-- Opening Marker --
(** A step that closes the connection, whatever it is: a failed reader, a
    response nobody asked for, a timeout or a write cut short. *)
Lemma closing_step s e s' new :
  step s e = (s', new) → closed (conn s) = false → closed (conn s') = true →
  in_flight (conn s') = ∅ ∧
  ∀ cid p, in_flight (conn s) !! cid = Some p → e ≠ TimesOut cid false →
    Reply (reply p) (Err ConnectionClosed) ∈ new.
Proof.
  intros H Ho Hc. destruct e as [caller k v body|caller|cid|cid mid|cid mid|frame|]; cbn [step] in H.
  - rewrite Ho in H. injection H as <- <-. cbn in Hc. congruence.
  - exfalso. destruct (begun s !! caller) as [[[k v] body]|]; [|injection H as <- <-; congruence].
    pose proof (register_closed (conn s) caller k v body) as E.
    destruct (register _ _ _ _ _) as [r c]. injection H as <- <-. cbn in *. congruence.
  - injection H as <- <-. cbn in Hc. congruence.
  - unfold drop_call, write_guard in H. destruct mid.
    + destruct (fail_all (conn s)) as [c o] eqn:E. injection H as <- <-. split.
      * injection E as <- _. cbn. by rewrite delete_empty.
      * intros. by eapply fail_all_answers.
    + injection H as <- <-. cbn in Hc. congruence.
  - unfold drop_call, write_guard in H. destruct mid.
    + destruct (fail_all (conn s)) as [c o] eqn:E.
      destruct (fail_all (in_flight_guard c cid)) as [c' o'] eqn:E'. injection H as <- <-. split.
      * by injection E' as <- _.
      * intros. apply elem_of_app. left. by eapply fail_all_answers.
    + destruct (fail_all (in_flight_guard (conn s) cid)) as [c' o'] eqn:E'. injection H as <- <-.
      split; [by injection E' as <- _|]. intros cid' p Hp Hne. cbn [app].
      eapply fail_all_answers; [done|]. cbn. rewrite lookup_delete_ne; [done|]. by intros ->.
  - destruct (reading s); [|injection H as <- <-; congruence].
    destruct (read_response _ _) as [[r c] o] eqn:Er. destruct r as [u|err].
    + apply read_response_closed in Er. injection H as <- <-. cbn in Hc. congruence.
    + apply read_response_err in Er as [-> ->]. destruct (fail_all _) as [c' o'] eqn:E'.
      injection H as <- <-. split; [by injection E' as <- _|]. intros. by eapply fail_all_answers.
  - destruct (reading s); [|injection H as <- <-; congruence].
    destruct (fail_all _) as [c' o'] eqn:E'. injection H as <- <-.
    split; [by injection E' as <- _|]. intros. by eapply fail_all_answers.
Qed.

Lemma step_stays_closed s e : closed (conn s) = true → closed (conn (step s e).1) = true.
Proof.
  intros H. destruct e as [caller k v body|caller|cid|cid mid|cid mid|frame|]; cbn [step].
  - by rewrite H.
  - destruct (begun s !! caller) as [[[k v] body]|]; [|done].
    pose proof (register_closed (conn s) caller k v body) as E.
    destruct (register _ _ _ _ _) as [r c]. cbn in *. congruence.
  - done.
  - by destruct mid.
  - by destruct mid.
  - destruct (reading s); [|done]. destruct (read_response _ _) as [[r c] o] eqn:Er.
    apply read_response_closed in Er. destruct r; [cbn; congruence|done].
  - by destruct (reading s).
Qed.

Lemma run_stays_closed es : ∀ s, closed (conn s) = true → closed (conn (run s es).1) = true.
Proof.
  induction es as [|e es IH]; intros s H; [done|]. cbn [run].
  pose proof (step_stays_closed s e H) as H1. destruct (step s e) as [s1 o1].
  specialize (IH s1 H1). by destruct (run s1 es) as [s2 o2].
Qed.

(** A connection fails for everyone and for good.  Whatever step closes it
    -- a lost or violated stream, a response nobody asked for, a timeout, a write
    cut short -- answers every registered caller with "connection closed", but
    for the one whose own timeout it is, and leaves the table empty; no later
    step reopens it, and a call that begins then is refused. *)
Theorem failure_answers_every_waiter (s : System) (e : event) (s' : System) (new : list output)
    (later : list event) :
  step s e = (s', new) → closed (conn s) = false → closed (conn s') = true →
  in_flight (conn s') = ∅ ∧
  (∀ cid p, in_flight (conn s) !! cid = Some p → e ≠ TimesOut cid false →
     Reply (reply p) (Err ConnectionClosed) ∈ new) ∧
  (let s'' := (run s' later).1 in
   closed (conn s'') = true ∧ ∀ caller k v body,
     step s'' (Begins caller k v body) = (s'', [Reply caller (Err ConnectionClosed)])).
Proof.
  intros H Ho Hc. destruct (closing_step _ _ _ _ H Ho Hc) as [H1 H2]. split_and!; [done|done|].
  cbv zeta. pose proof (run_stays_closed later s' Hc) as Hs. split; [done|].
  intros caller k v body. cbn [step]. by rewrite Hs.
Qed.

End routing.

(** ** Exchanges *)

Section exchange.
Context {R : Runtime}.

(** A response header without tagged fields, as a broker writes it. *)
Definition response_header (v cid : Z) : list byte :=
  be_bytes 4 cid ++ (if v =? 1 then [Byte.x00] else []).

Lemma response_header_reads v cid rest :
  is_i32 cid → v = 0 ∨ v = 1 →
  enc_bytes (ResponseHeader.encode v (ResponseHeader.mk cid [])) = Ok (response_header v cid) ∧
  ResponseHeader.decode v (response_header v cid ++ rest) = Ok (ResponseHeader.mk cid [], rest) ∧
  peek_correlation_id (response_header v cid ++ rest) = Ok cid.
Proof.
  intros Hc Hv. unfold response_header. split; [by destruct Hv as [-> | ->]|]. split.
  - unfold ResponseHeader.decode, with_default_limits, with_limits, ResponseHeader.decode_with_budget.
    unfold bdec_bind at 1, lift at 1. rewrite <- app_assoc, (gets_i32 _ Hc).
    by destruct Hv as [-> | ->].
  - unfold peek_correlation_id. rewrite <- app_assoc, !length_app, be_bytes_length.
    destruct (Z.ltb_spec (Z.of_nat (4 + (length (if v =? 1 then [Byte.x00] else []) + length rest))) 4);
      [lia|].
    rewrite take_app_exact by (by rewrite be_bytes_length). rewrite be_val_bytes.
    change (256 ^ Z.of_nat 4) with (2 ^ 32). by rewrite sint_wrap, sint_small by int_lia.
Qed.

Lemma header_versions k version hv rv :
  request_header_version k version = Some hv → Registry.response_header_version k version = Some rv →
  is_i16 k ∧ (rv = 0 ∨ rv = 1).
Proof.
  unfold request_header_version, Registry.response_header_version. intros H1 H2. split.
  - destruct (request_is_flexible k version) eqn:E; [|done].
    destruct (proj1 (flexible_iff_supported k version)) as [r Hr]; [by rewrite E|].
    apply supported_in_table in Hr. clear H1 H2 E. revert k Hr.
    refine (proj1 (Forall_forall is_i16 _) _). unfold table_keys. by repeat constructor.
  - destruct (k =? _); [simplify_eq; auto|].
    destruct (request_is_flexible k version) as [[]|]; simplify_eq; auto.
Qed.

(** A frame that was written holds what its payload encoded. *)
Lemma frame_written w bs out :
  encodes w bs → enc_bytes (frame w) = Ok out → out = framed bs ∧ len bs ≤ i32_max.
Proof.
  intros Hw H. destruct (decide (len bs ≤ i32_max)) as [Hl|Hl].
  - rewrite (encodes_bytes _ _ (encodes_frame _ _ Hw Hl)) in H. by injection H as <-.
  - unfold enc_bytes, frame, frame_in_place, enc_seq, put_i32, put_int, put_slice in H.
    rewrite Hw, !length_app, be_bytes_length in H. cbn [length] in H.
    replace (Z.of_nat (0 + 4 + length bs) - Z.of_nat 0 - 4) with (len bs) in H by lia.
    destruct (try_from i32_min i32_max (len bs)) as [n|] eqn:E; [|done].
    apply try_from_Some in E as [_ E]. int_lia.
Qed.
(* ===== verification/Session.v ===== *)
(** * A connection made usable ([odradek-client/src/sasl.rs], and [dial] of
      [cluster.rs])

    What happens between a socket and a broker the client may use: the version
    exchange, then SASL inside SaslHandshake and SaslAuthenticate requests, all
    of it under one deadline.  Sockets, TLS and timers are the class [Network];
    the mechanisms are [Sasl.v]'s and [Scram.v]'s.

    The theorems about it are in [Authentication.v]. *)
From S2P Require Import Prelude Text Budget Codec Wire MessageTrait MsgConnection Registry ClientError Negotiate Exchange Sasl Scram.
Import sasl_handshake_request sasl_handshake_response.
Import sasl_authenticate_request sasl_authenticate_response.

(** Sockets and time: a TCP connection, with TLS when the configuration says
    so; a request's frames on it and the response's body; the clock; and a
    deadline over a computation, which yields what the computation does or
    nothing. *)
Class Network (connection W : Type) : Type := mkNetwork {
  connect : string → io W connection;
  is_encrypted : connection → bool;
  request : connection → Z → Z → list byte → io W (list byte);
  note_throttle : connection → Z → W → W;
  getrandom : W → option (list byte);
  deadline : ∀ {A}, io W A → W → option (result ClientError A) * W;
  deadline_keeps : ∀ A (m : io W A) w,
    deadline m w = (Some (m w).1, (m w).2) ∨ (deadline m w).1 = None;
}.

(** A negotiated connection. *)
Record Broker (connection : Type) : Type := mkBroker {
  conn : connection;
  ranges : ApiVersionRanges;
}.
Arguments mkBroker {connection}.
Arguments conn {connection}.
Arguments ranges {connection}.

#[export] Instance network_brokers {connection W} `{Network connection W} : Brokers W := {|
  handle := Broker connection;
  handle_ranges := ranges;
  send := λ b, request (conn b);
  note_throttled := λ b, note_throttle (conn b) |}.

(** ** Configuration *)

Record SaslConfig : Type := mkSaslConfig {
  sc_mechanism : Mechanism;
  sc_username : string;
  sc_password : string;
  token : option string;
  extensions : list (string * string);
}.

Definition new_sasl (mechanism : Mechanism) (username password : string) : SaslConfig :=
  mkSaslConfig mechanism username password None [].
Definition oauthbearer (token : string) : SaslConfig :=
  mkSaslConfig OAuthBearer "" "" (Some token) [].
Definition with_extension (s : SaslConfig) (key value : string) : SaslConfig :=
  mkSaslConfig (sc_mechanism s) (sc_username s) (sc_password s) (token s)
    (extensions s ++ [(key, value)]).

Definition MIN_SCRAM_ITERATIONS : Z := 4096.
Definition DEFAULT_MAX_SCRAM_ITERATIONS : Z := 1000000.

(** The fields of [ClientConfig] these files read. *)
Record ClientConfig : Type := mkClientConfig {
  bootstrap_servers : list string;
  blocking_idle_max : Z;
  allow_plaintext_credentials : bool;
  sasl : option SaslConfig;
  scram_max_iterations : Z;
}.

Open Scope string_scope.

(** [Display] of an error code. *)
Definition show_code (code : Z) : string :=
  match error_code.name code with
  | Some name => name ++ " (" ++ bytes_str (decimal.print code) ++ ")"
  | None => "unknown error code " ++ bytes_str (decimal.print code)
  end.

Definition show_sasl (e : SaslError) : string := bytes_str (display e).

Definition scram_error (e : SaslError) : ClientError :=
  match e with
  | IterationsTooLow _ _ | IterationsTooHigh _ _ | NonceNotExtended => ProtocolViolation (show_sasl e)
  | _ => ClientError.Sasl (show_sasl e)
  end.

Definition check_auth (resp : SaslAuthenticateResponse.t) : result ClientError unit :=
  let code := SaslAuthenticateResponse.error_code resp in
  if error_code.is_ok code then Ok tt
  else Err (ClientError.Sasl (show_code code ++
    match SaslAuthenticateResponse.error_message resp with Some m => ": " ++ m | None => "" end)).

(** [join(", ")]. *)
Definition comma_separated (l : list string) : string := String.concat ", " l.

Close Scope string_scope.

Section session.
Context {R : Runtime} {connection W : Type} `{Network connection W}.
Context `{Stringprep, Base64, Crypto}.
Context (pkg_version : string) (lossy : list byte → string).

Abbreviation Broker := (Broker connection).

(** One SaslAuthenticate request and response. *)
Definition sasl_round (b : Broker) (token : list byte) : io W SaslAuthenticateResponse.t :=
  exchange (Req := SaslAuthenticateRequest.t) (Resp := SaslAuthenticateResponse.t) b
    (SaslAuthenticateRequest.MIN_VERSION, SaslAuthenticateRequest.MAX_VERSION)
    (SaslAuthenticateRequest.mk token
      (SaslAuthenticateRequest.unknown_tagged_fields SaslAuthenticateRequest.default)).

(** [std::str::from_utf8] of what the server sent. *)
Definition server_text (what : string) (bytes : list byte) : result ClientError text :=
  if utf8_valid bytes then Ok bytes else Err (ClientError.Sasl what).

Definition scram (b : Broker) (s : SaslConfig) (mechanism : Mechanism) (limits : Limits) : io W unit :=
  λ w, (
  let^ client := io_of (map_err (λ e, ClientError.Sasl (show_sasl e))
    (new_client mechanism (str_bytes (sc_username s)) (str_bytes (sc_password s)) limits (getrandom w))) in
  let '(first, client) := client_first client in
  let^ resp := sasl_round b first in
  let^ _ := io_of (check_auth resp) in
  let^ server_first := io_of (server_text "server-first message is not utf-8"
    (SaslAuthenticateResponse.auth_bytes resp)) in
  let '(r, client) := client_final client server_first in
  let^ client_final := io_of (map_err scram_error r) in
  let^ resp := sasl_round b client_final in
  let^ _ := io_of (check_auth resp) in
  let^ server_final := io_of (server_text "server-final message is not utf-8"
    (SaslAuthenticateResponse.auth_bytes resp)) in
  io_of (map_err scram_error (verify_server_final client server_final))) w.

Definition plain_session (b : Broker) (s : SaslConfig) : io W unit :=
  let^ token := io_of (map_err scram_error
    (plain_token (str_bytes (sc_username s)) (str_bytes (sc_password s)))) in
  let^ resp := sasl_round b token in
  io_of (check_auth resp).

Definition oauthbearer_session (b : Broker) (s : SaslConfig) : io W unit :=
  match token s with
  | None =>
      io_fail (Config "OAUTHBEARER needs a token; build the config with SaslConfig::oauthbearer")
  | Some token =>
      let extensions := (λ kv : string * string, (str_bytes kv.1, str_bytes kv.2)) <$> extensions s in
      let^ message := io_of (map_err scram_error (oauthbearer_token (str_bytes token) extensions)) in
      let^ resp := sasl_round b message in
      let^ _ := io_of (check_auth resp) in
      match SaslAuthenticateResponse.auth_bytes resp with
      | [] => io_ret tt
      | reported => λ w,
          let '(_, w) := sasl_round b oauthbearer_failure_ack w in
          (Err (ClientError.Sasl ("broker rejected the bearer token: " +:+ lossy reported)), w)
      end
  end.

(** The handshake: the mechanism is named, and the broker takes it. *)
Definition handshake_round (b : Broker) (s : SaslConfig) : io W SaslHandshakeResponse.t :=
  exchange (Req := SaslHandshakeRequest.t) (Resp := SaslHandshakeResponse.t) b (1, 1)
    (SaslHandshakeRequest.mk (name (sc_mechanism s))
      (SaslHandshakeRequest.unknown_tagged_fields SaslHandshakeRequest.default)).

Definition handshake (b : Broker) (s : SaslConfig) : io W unit :=
  let^ resp := handshake_round b s in
  let code := SaslHandshakeResponse.error_code resp in
  if error_code.is_ok code then io_ret tt
  else io_fail (ClientError.Sasl ("broker rejected mechanism " +:+ name (sc_mechanism s) +:+ " (" +:+
    show_code code +:+ "); it offers: " +:+ comma_separated (SaslHandshakeResponse.mechanisms resp))).

Definition authenticate (b : Broker) (config : ClientConfig) : io W unit :=
  match sasl config with
  | None => io_ret tt
  | Some s =>
      if sends_password (sc_mechanism s) && negb (is_encrypted (conn b))
         && negb (allow_plaintext_credentials config)
      then io_fail (InsecureCredentials (name (sc_mechanism s)))
      else
        let^ _ := handshake b s in
        let limits := mkLimits MIN_SCRAM_ITERATIONS (scram_max_iterations config) in
        match sc_mechanism s with
        | Plain => plain_session b s
        | ScramSha256 => scram b s ScramSha256 limits
        | ScramSha512 => scram b s ScramSha512 limits
        | OAuthBearer => oauthbearer_session b s
        | other => io_fail (ClientError.Sasl ("this client cannot speak " +:+ name other +:+ " yet"))
        end
  end.

(** One connection establishment, bounded by [connect_timeout]. *)
Definition dial (addr : string) (config : ClientConfig) : io W Broker := λ w,
  let '(r, w) := deadline (
    let^ conn := connect addr in
    let^ ranges := negotiate (λ w k v body, request conn k v body w) pkg_version in
    let^ _ := authenticate (mkBroker conn ranges) config in
    io_ret (mkBroker conn ranges)) w in
  (default (Err (Timeout "connect")) r, w).

(** ** What an authenticated session knows *)

(** What the mechanism's own exchange has established. *)
Definition accepted_by_broker (config : ClientConfig) (s : SaslConfig) : Prop :=
  let user := str_bytes (sc_username s) in
  let pass := str_bytes (sc_password s) in
  let answered_ok token resp :=
    answered (SaslAuthenticateRequest.mk token []) resp ∧
    error_code.is_ok (SaslAuthenticateResponse.error_code resp) = true in
  match sc_mechanism s with
  | Plain => ∃ token resp, plain_token user pass = Ok token ∧ answered_ok token resp
  | ScramSha256 | ScramSha512 =>
      ∃ w0 client first challenge message final,
        new_client (sc_mechanism s) user pass
          (mkLimits MIN_SCRAM_ITERATIONS (scram_max_iterations config)) (getrandom w0) = Ok client ∧
        first = (client_first client).1 ∧ answered_ok first challenge ∧ answered_ok message final ∧
        signed_by_password (sc_mechanism s) pass client
          (SaslAuthenticateResponse.auth_bytes challenge) (SaslAuthenticateResponse.auth_bytes final)
  | OAuthBearer =>
      ∃ t token resp, sc_mechanism s = OAuthBearer ∧ Session.token s = Some t ∧
        oauthbearer_token (str_bytes t)
          ((λ kv : string * string, (str_bytes kv.1, str_bytes kv.2)) <$> extensions s) = Ok token ∧
        answered_ok token resp ∧ SaslAuthenticateResponse.auth_bytes resp = []
  | AwsMskIam => False
  end.

Lemma check_auth_ok resp u : check_auth resp = Ok u → error_code.is_ok (SaslAuthenticateResponse.error_code resp) = true.
Proof. unfold check_auth. by destruct (error_code.is_ok _). Qed.

Lemma server_text_ok what bytes t : server_text what bytes = Ok t → t = bytes.
Proof. unfold server_text. destruct (utf8_valid bytes); [|done]. by intros [= ->]. Qed.

(** One accepted round. *)
Lemma accepted_round b token w resp u w1 w2 w3 :
  sasl_round b token w = (Ok resp, w1) → @io_of W unit (check_auth resp) w2 = (Ok u, w3) →
  answered (SaslAuthenticateRequest.mk token []) resp ∧
  error_code.is_ok (SaslAuthenticateResponse.error_code resp) = true.
Proof. intros Ha%exchange_answered [Hc%check_auth_ok _]%io_of_ok. done. Qed.

Lemma scram_ok b config s m w w' :
  scram b s m (mkLimits MIN_SCRAM_ITERATIONS (scram_max_iterations config)) w = (Ok tt, w') →
  m = sc_mechanism s → sc_mechanism s = ScramSha256 ∨ sc_mechanism s = ScramSha512 →
  accepted_by_broker config s.
Proof.
  unfold scram. intros (client & w1 & (Hc%map_err_ok & ->)%io_of_ok & Hr)%io_bind_ok Hm Hs. subst m.
  destruct (client_first client) as [first client1] eqn:Hf.
  apply io_bind_ok in Hr as (challenge & w2 & Hr1 & (u & w3 & Hk1 & Hr)%io_bind_ok).
  pose proof (accepted_round _ _ _ _ _ _ _ _ Hr1 Hk1) as Hround1.
  apply io_bind_ok in Hr as (server_first & w4 & (->%server_text_ok & ->)%io_of_ok & Hr).
  destruct (client_final client1 _) as [r client2] eqn:Hfin.
  apply io_bind_ok in Hr as (message & w5 & (->%map_err_ok & ->)%io_of_ok & Hr).
  apply io_bind_ok in Hr as (final & w6 & Hr2 & (u' & w7 & Hk2 & Hr)%io_bind_ok).
  pose proof (accepted_round _ _ _ _ _ _ _ _ Hr2 Hk2) as Hround2.
  apply io_bind_ok in Hr as (server_final & w8 & (->%server_text_ok & ->)%io_of_ok & (Hv%map_err_ok & _)%io_of_ok).
  assert (foldl client_step client
    [CallFirst; CallFinal (SaslAuthenticateResponse.auth_bytes challenge)] = client2) as Hrun.
  { cbn [foldl client_step]. by rewrite Hf; cbn [snd]; rewrite Hfin. }
  rewrite <- Hrun in Hv.
  destruct (accepting_client _ _ _ _ _ _ _ _ Hc Hv) as (m' & Hin & Hsig).
  assert (m' = SaslAuthenticateResponse.auth_bytes challenge) as ->.
  { rewrite !elem_of_cons in Hin. destruct Hin as [[=]|[[= ->]|Hin]]; [done|by apply not_elem_of_nil in Hin]. }
  unfold accepted_by_broker.
  destruct Hs as [Hs|Hs]; rewrite Hs in *;
    (exists w, client, first, challenge, message, final; by rewrite Hf).
Qed.

End session.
-- Closing Marker --
Your objective = Find "Ok client ∧" in the entries above and copy that whole line exactly, then each line after it through the line that contains "Lemma check_auth_ok resp".

Response box =
          (mkLimits MIN_SCRAM_ITERATIONS (scram_max_iterations config)) (getrandom w0) = Ok client ∧
        first = (client_first client).1 ∧ answered_ok first challenge ∧ answered_ok message final ∧
        signed_by_password (sc_mechanism s) pass client
          (SaslAuthenticateResponse.auth_bytes challenge) (SaslAuthenticateResponse.auth_bytes final)
  | OAuthBearer =>
      ∃ t token resp, sc_mechanism s = OAuthBearer ∧ Session.token s = Some t ∧
        oauthbearer_token (str_bytes t)
          ((λ kv : string * string, (str_bytes kv.1, str_bytes kv.2)) <$> extensions s) = Ok token ∧
        answered_ok token resp ∧ SaslAuthenticateResponse.auth_bytes resp = []
  | AwsMskIam => False
  end.

Lemma check_auth_ok resp u : check_auth resp = Ok u → error_code.is_ok (SaslAuthenticateResponse.error_code resp) = true.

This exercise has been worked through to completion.